Each record listed below is to be output exactly as written.

Source records below:

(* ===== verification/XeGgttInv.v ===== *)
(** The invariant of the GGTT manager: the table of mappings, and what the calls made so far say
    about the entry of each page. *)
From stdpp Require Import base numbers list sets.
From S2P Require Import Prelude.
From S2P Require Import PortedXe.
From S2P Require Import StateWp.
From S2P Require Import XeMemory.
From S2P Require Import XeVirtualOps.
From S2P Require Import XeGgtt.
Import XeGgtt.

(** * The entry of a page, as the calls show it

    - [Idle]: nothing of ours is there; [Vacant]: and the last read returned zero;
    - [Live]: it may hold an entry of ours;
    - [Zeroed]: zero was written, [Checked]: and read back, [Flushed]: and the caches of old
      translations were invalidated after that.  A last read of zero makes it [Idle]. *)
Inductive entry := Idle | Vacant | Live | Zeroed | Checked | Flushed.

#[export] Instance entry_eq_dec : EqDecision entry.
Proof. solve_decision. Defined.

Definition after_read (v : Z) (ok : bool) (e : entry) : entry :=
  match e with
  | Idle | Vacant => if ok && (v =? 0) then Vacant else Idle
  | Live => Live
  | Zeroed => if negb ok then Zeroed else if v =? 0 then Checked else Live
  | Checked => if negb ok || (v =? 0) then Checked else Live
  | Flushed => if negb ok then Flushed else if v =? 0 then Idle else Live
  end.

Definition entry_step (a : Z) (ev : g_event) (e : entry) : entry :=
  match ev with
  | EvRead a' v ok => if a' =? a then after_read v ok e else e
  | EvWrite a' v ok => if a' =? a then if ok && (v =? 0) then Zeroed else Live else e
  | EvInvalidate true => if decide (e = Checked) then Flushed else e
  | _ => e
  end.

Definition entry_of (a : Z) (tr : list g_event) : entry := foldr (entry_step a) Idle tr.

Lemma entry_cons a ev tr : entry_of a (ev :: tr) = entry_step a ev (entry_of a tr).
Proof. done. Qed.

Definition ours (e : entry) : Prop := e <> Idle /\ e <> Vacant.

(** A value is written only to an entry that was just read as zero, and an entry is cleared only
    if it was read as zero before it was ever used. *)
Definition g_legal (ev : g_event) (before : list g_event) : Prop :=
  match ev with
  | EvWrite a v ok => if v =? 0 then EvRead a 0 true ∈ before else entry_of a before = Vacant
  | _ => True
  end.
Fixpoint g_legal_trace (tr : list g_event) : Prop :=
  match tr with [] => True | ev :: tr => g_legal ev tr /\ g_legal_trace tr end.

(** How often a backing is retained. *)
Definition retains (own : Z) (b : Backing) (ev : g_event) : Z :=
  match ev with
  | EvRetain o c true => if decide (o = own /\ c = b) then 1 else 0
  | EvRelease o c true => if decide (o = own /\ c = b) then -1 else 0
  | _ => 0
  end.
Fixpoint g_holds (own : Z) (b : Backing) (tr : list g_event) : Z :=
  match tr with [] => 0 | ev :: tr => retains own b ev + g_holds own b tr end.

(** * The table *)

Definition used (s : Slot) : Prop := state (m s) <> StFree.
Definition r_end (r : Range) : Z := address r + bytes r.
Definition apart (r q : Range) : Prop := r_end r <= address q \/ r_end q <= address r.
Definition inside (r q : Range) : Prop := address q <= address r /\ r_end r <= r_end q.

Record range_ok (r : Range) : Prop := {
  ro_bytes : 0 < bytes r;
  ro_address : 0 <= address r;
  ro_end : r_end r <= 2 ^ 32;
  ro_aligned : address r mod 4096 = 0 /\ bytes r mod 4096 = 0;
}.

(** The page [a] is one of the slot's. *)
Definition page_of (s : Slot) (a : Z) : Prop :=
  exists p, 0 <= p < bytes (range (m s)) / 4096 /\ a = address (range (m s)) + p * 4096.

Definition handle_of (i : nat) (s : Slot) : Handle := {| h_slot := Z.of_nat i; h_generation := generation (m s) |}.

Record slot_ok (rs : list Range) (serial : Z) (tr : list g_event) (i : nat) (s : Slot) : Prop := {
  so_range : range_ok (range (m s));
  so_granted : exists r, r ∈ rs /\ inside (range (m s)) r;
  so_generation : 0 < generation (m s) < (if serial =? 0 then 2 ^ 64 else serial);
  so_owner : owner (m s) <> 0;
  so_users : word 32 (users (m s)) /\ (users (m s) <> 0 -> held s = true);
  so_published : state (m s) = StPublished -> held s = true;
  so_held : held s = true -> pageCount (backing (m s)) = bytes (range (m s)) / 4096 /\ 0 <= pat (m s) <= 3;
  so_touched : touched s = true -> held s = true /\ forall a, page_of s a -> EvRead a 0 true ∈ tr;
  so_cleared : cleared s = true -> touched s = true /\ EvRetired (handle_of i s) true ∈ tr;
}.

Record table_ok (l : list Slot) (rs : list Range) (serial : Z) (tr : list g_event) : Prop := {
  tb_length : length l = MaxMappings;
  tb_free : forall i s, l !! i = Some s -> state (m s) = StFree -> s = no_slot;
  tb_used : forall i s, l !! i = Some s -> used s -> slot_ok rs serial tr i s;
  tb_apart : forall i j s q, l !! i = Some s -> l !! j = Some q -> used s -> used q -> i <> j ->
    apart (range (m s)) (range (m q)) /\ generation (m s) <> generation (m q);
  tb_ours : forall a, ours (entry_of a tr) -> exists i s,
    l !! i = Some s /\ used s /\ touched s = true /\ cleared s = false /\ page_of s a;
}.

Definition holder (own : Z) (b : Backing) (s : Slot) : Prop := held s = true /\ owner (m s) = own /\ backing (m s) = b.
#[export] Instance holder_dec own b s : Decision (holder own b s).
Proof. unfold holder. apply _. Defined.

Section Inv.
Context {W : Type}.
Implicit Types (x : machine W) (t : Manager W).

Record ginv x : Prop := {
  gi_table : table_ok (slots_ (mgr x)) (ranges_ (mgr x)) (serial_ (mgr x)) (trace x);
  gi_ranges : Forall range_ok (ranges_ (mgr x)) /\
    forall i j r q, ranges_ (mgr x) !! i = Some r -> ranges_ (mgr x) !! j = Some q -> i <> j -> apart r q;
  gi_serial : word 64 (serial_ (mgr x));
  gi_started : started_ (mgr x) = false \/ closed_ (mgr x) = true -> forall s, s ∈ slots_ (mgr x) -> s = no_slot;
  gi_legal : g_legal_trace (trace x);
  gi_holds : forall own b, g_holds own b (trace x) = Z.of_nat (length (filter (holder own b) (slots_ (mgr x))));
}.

End of Source records.

- **Exercise response**
(* ===== verification/XeGgttInv.v ===== *)
(** The invariant of the GGTT manager: the table of mappings, and what the calls made so far say
    about the entry of each page. *)
From stdpp Require Import base numbers list sets.
From S2P Require Import Prelude.
From S2P Require Import PortedXe.
From S2P Require Import StateWp.
From S2P Require Import XeMemory.
From S2P Require Import XeVirtualOps.
From S2P Require Import XeGgtt.
Import XeGgtt.

(** * The entry of a page, as the calls show it

    - [Idle]: nothing of ours is there; [Vacant]: and the last read returned zero;
    - [Live]: it may hold an entry of ours;
    - [Zeroed]: zero was written, [Checked]: and read back, [Flushed]: and the caches of old
      translations were invalidated after that.  A last read of zero makes it [Idle]. *)
Inductive entry := Idle | Vacant | Live | Zeroed | Checked | Flushed.

#[export] Instance entry_eq_dec : EqDecision entry.
Proof. solve_decision. Defined.

Definition after_read (v : Z) (ok : bool) (e : entry) : entry :=
  match e with
  | Idle | Vacant => if ok && (v =? 0) then Vacant else Idle
  | Live => Live
  | Zeroed => if negb ok then Zeroed else if v =? 0 then Checked else Live
  | Checked => if negb ok || (v =? 0) then Checked else Live
  | Flushed => if negb ok then Flushed else if v =? 0 then Idle else Live
  end.

Definition entry_step (a : Z) (ev : g_event) (e : entry) : entry :=
  match ev with
  | EvRead a' v ok => if a' =? a then after_read v ok e else e
  | EvWrite a' v ok => if a' =? a then if ok && (v =? 0) then Zeroed else Live else e
  | EvInvalidate true => if decide (e = Checked) then Flushed else e
  | _ => e
  end.

Definition entry_of (a : Z) (tr : list g_event) : entry := foldr (entry_step a) Idle tr.

Lemma entry_cons a ev tr : entry_of a (ev :: tr) = entry_step a ev (entry_of a tr).
Proof. done. Qed.

Definition ours (e : entry) : Prop := e <> Idle /\ e <> Vacant.

(** A value is written only to an entry that was just read as zero, and an entry is cleared only
    if it was read as zero before it was ever used. *)
Definition g_legal (ev : g_event) (before : list g_event) : Prop :=
  match ev with
  | EvWrite a v ok => if v =? 0 then EvRead a 0 true ∈ before else entry_of a before = Vacant
  | _ => True
  end.
Fixpoint g_legal_trace (tr : list g_event) : Prop :=
  match tr with [] => True | ev :: tr => g_legal ev tr /\ g_legal_trace tr end.

(** How often a backing is retained. *)
Definition retains (own : Z) (b : Backing) (ev : g_event) : Z :=
  match ev with
  | EvRetain o c true => if decide (o = own /\ c = b) then 1 else 0
  | EvRelease o c true => if decide (o = own /\ c = b) then -1 else 0
  | _ => 0
  end.
Fixpoint g_holds (own : Z) (b : Backing) (tr : list g_event) : Z :=
  match tr with [] => 0 | ev :: tr => retains own b ev + g_holds own b tr end.

(** * The table *)

Definition used (s : Slot) : Prop := state (m s) <> StFree.
Definition r_end (r : Range) : Z := address r + bytes r.
Definition apart (r q : Range) : Prop := r_end r <= address q \/ r_end q <= address r.
Definition inside (r q : Range) : Prop := address q <= address r /\ r_end r <= r_end q.

Record range_ok (r : Range) : Prop := {
  ro_bytes : 0 < bytes r;
  ro_address : 0 <= address r;
  ro_end : r_end r <= 2 ^ 32;
  ro_aligned : address r mod 4096 = 0 /\ bytes r mod 4096 = 0;
}.

(** The page [a] is one of the slot's. *)
Definition page_of (s : Slot) (a : Z) : Prop :=
  exists p, 0 <= p < bytes (range (m s)) / 4096 /\ a = address (range (m s)) + p * 4096.

Definition handle_of (i : nat) (s : Slot) : Handle := {| h_slot := Z.of_nat i; h_generation := generation (m s) |}.

Record slot_ok (rs : list Range) (serial : Z) (tr : list g_event) (i : nat) (s : Slot) : Prop := {
  so_range : range_ok (range (m s));
  so_granted : exists r, r ∈ rs /\ inside (range (m s)) r;
  so_generation : 0 < generation (m s) < (if serial =? 0 then 2 ^ 64 else serial);
  so_owner : owner (m s) <> 0;
  so_users : word 32 (users (m s)) /\ (users (m s) <> 0 -> held s = true);
  so_published : state (m s) = StPublished -> held s = true;
  so_held : held s = true -> pageCount (backing (m s)) = bytes (range (m s)) / 4096 /\ 0 <= pat (m s) <= 3;
  so_touched : touched s = true -> held s = true /\ forall a, page_of s a -> EvRead a 0 true ∈ tr;
  so_cleared : cleared s = true -> touched s = true /\ EvRetired (handle_of i s) true ∈ tr;
}.

Record table_ok (l : list Slot) (rs : list Range) (serial : Z) (tr : list g_event) : Prop := {
  tb_length : length l = MaxMappings;
  tb_free : forall i s, l !! i = Some s -> state (m s) = StFree -> s = no_slot;
  tb_used : forall i s, l !! i = Some s -> used s -> slot_ok rs serial tr i s;
  tb_apart : forall i j s q, l !! i = Some s -> l !! j = Some q -> used s -> used q -> i <> j ->
    apart (range (m s)) (range (m q)) /\ generation (m s) <> generation (m q);
  tb_ours : forall a, ours (entry_of a tr) -> exists i s,
    l !! i = Some s /\ used s /\ touched s = true /\ cleared s = false /\ page_of s a;
}.

Definition holder (own : Z) (b : Backing) (s : Slot) : Prop := held s = true /\ owner (m s) = own /\ backing (m s) = b.
#[export] Instance holder_dec own b s : Decision (holder own b s).
Proof. unfold holder. apply _. Defined.

Section Inv.
Context {W : Type}.
Implicit Types (x : machine W) (t : Manager W).

Record ginv x : Prop := {
  gi_table : table_ok (slots_ (mgr x)) (ranges_ (mgr x)) (serial_ (mgr x)) (trace x);
  gi_ranges : Forall range_ok (ranges_ (mgr x)) /\
    forall i j r q, ranges_ (mgr x) !! i = Some r -> ranges_ (mgr x) !! j = Some q -> i <> j -> apart r q;
  gi_serial : word 64 (serial_ (mgr x));
  gi_started : started_ (mgr x) = false \/ closed_ (mgr x) = true -> forall s, s ∈ slots_ (mgr x) -> s = no_slot;
  gi_legal : g_legal_trace (trace x);
  gi_holds : forall own b, g_holds own b (trace x) = Z.of_nat (length (filter (holder own b) (slots_ (mgr x))));
}.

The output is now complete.